(Collected data)
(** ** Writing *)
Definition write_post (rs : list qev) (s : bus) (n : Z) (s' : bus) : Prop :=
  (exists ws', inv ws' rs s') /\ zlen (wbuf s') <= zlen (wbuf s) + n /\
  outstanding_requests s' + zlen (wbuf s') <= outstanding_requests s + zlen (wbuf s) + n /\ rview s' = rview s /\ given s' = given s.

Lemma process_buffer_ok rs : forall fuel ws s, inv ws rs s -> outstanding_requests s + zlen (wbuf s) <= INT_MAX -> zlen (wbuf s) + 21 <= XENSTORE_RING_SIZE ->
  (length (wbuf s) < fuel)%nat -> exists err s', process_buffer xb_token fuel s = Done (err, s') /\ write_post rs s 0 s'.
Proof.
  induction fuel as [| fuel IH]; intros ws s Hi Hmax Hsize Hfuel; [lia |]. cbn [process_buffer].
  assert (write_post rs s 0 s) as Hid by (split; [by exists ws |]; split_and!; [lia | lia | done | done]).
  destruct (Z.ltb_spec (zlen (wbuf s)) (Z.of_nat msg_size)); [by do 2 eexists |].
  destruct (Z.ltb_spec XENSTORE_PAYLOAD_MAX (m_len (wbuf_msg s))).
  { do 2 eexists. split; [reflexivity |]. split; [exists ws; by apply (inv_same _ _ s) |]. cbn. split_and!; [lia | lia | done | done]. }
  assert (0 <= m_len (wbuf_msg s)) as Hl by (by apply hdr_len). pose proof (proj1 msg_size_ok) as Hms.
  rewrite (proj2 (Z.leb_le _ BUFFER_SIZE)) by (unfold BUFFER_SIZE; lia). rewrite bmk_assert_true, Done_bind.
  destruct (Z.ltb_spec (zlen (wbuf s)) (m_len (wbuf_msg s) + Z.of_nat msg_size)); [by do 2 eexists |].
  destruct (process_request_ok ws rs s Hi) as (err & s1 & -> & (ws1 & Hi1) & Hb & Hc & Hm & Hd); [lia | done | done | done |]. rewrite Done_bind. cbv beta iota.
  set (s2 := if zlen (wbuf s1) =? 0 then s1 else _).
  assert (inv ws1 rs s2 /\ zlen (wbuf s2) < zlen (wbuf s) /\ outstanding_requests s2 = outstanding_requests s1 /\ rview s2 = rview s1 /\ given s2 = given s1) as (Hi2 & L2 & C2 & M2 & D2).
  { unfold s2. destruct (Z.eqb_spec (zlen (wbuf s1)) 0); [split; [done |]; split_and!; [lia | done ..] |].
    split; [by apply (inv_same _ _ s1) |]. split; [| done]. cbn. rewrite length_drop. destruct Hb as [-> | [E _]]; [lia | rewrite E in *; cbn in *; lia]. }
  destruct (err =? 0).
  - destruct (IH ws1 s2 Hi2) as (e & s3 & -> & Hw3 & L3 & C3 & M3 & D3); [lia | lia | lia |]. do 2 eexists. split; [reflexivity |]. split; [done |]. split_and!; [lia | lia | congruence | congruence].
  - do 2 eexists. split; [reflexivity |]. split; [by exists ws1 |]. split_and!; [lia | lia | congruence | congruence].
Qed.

==

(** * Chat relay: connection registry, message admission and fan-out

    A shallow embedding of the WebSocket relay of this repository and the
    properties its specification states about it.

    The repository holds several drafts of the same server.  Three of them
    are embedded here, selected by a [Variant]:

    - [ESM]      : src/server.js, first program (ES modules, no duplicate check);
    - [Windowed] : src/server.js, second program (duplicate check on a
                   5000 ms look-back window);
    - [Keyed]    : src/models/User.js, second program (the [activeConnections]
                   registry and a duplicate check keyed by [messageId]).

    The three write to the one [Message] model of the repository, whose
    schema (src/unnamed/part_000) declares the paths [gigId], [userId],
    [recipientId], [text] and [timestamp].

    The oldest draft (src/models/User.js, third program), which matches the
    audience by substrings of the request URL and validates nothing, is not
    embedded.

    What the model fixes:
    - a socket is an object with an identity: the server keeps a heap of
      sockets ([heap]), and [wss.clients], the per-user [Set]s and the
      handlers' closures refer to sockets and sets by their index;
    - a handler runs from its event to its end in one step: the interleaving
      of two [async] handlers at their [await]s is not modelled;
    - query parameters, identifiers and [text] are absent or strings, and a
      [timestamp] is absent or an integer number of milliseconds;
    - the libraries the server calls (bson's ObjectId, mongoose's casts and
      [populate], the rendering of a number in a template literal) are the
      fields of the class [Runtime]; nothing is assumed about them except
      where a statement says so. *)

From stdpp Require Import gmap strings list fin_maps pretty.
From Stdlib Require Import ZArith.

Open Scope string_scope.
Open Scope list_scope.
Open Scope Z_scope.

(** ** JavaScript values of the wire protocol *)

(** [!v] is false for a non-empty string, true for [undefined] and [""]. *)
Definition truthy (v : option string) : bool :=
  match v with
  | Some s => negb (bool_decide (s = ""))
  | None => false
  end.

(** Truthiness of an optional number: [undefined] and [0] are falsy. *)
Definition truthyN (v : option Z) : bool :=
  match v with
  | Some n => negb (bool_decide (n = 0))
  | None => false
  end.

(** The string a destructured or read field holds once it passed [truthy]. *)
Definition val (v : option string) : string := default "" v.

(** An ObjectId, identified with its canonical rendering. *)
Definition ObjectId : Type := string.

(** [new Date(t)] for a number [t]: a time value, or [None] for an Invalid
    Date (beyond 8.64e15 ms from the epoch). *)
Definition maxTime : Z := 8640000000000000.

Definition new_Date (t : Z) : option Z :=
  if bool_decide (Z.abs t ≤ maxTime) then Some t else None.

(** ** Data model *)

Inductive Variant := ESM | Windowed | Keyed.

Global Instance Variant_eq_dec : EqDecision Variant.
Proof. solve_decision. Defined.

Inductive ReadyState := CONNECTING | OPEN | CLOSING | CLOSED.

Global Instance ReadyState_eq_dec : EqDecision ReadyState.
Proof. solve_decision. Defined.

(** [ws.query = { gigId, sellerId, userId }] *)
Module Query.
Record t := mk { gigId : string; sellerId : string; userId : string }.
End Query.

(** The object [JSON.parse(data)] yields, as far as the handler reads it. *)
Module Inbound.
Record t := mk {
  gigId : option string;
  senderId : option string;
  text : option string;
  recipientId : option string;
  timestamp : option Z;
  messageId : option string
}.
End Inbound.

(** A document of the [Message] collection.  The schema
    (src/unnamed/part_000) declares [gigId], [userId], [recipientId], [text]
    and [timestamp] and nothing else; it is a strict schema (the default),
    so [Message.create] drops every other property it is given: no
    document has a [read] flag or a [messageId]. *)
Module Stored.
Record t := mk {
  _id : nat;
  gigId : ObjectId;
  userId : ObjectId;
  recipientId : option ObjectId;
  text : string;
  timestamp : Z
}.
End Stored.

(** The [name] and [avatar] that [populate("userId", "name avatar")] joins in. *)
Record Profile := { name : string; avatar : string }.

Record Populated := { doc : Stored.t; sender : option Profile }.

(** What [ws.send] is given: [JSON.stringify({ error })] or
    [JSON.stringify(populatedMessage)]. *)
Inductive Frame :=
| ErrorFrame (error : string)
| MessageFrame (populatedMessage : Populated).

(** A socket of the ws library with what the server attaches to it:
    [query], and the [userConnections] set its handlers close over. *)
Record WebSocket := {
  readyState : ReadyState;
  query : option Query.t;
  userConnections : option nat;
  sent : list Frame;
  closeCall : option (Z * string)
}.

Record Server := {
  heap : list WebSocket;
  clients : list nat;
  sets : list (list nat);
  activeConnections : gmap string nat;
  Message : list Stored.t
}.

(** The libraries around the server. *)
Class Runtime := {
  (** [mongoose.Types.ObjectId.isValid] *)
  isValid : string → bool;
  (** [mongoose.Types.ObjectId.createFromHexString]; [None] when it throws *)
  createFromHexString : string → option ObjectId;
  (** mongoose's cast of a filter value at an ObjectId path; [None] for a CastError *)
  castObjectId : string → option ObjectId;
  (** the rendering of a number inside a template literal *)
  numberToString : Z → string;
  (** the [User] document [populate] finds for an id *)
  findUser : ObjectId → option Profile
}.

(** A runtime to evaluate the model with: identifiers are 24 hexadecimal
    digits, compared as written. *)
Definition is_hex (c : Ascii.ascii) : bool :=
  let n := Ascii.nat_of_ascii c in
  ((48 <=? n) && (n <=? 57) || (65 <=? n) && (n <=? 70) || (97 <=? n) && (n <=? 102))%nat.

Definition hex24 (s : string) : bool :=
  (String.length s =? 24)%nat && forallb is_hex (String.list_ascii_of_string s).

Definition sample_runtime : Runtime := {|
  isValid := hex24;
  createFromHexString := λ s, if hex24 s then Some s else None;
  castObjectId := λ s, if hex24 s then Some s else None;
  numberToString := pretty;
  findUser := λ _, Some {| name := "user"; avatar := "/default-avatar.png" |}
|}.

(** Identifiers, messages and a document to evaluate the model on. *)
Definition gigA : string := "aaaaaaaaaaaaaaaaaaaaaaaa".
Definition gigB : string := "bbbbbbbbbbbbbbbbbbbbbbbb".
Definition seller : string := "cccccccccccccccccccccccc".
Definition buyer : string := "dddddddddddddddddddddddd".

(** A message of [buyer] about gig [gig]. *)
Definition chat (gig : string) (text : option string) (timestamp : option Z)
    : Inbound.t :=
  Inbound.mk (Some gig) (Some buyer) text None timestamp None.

--

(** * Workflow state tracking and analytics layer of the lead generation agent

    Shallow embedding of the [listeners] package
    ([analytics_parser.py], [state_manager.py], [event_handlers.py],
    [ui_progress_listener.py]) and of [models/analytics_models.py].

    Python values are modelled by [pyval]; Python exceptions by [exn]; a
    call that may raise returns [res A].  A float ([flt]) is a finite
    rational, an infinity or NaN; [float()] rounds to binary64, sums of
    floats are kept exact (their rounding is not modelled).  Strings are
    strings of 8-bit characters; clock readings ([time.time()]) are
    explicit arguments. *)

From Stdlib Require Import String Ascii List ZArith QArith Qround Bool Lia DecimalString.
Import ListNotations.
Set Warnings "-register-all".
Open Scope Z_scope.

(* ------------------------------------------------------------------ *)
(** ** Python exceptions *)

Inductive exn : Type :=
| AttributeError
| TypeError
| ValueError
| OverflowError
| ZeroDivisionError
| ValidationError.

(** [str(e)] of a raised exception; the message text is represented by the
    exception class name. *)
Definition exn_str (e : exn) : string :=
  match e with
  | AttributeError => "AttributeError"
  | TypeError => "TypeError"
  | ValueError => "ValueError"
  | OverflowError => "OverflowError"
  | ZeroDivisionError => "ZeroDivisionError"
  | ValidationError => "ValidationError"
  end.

• **Action item**
What you give back should be exactly the lines of the data above from the line with "Definition val (v" through the line with "(** ** Data model *)", both of those included, and nothing more.

• **Answer section**
Definition val (v : option string) : string := default "" v.

(** An ObjectId, identified with its canonical rendering. *)
Definition ObjectId : Type := string.

(** [new Date(t)] for a number [t]: a time value, or [None] for an Invalid
    Date (beyond 8.64e15 ms from the epoch). *)
Definition maxTime : Z := 8640000000000000.

Definition new_Date (t : Z) : option Z :=
  if bool_decide (Z.abs t ≤ maxTime) then Some t else None.

(** ** Data model *)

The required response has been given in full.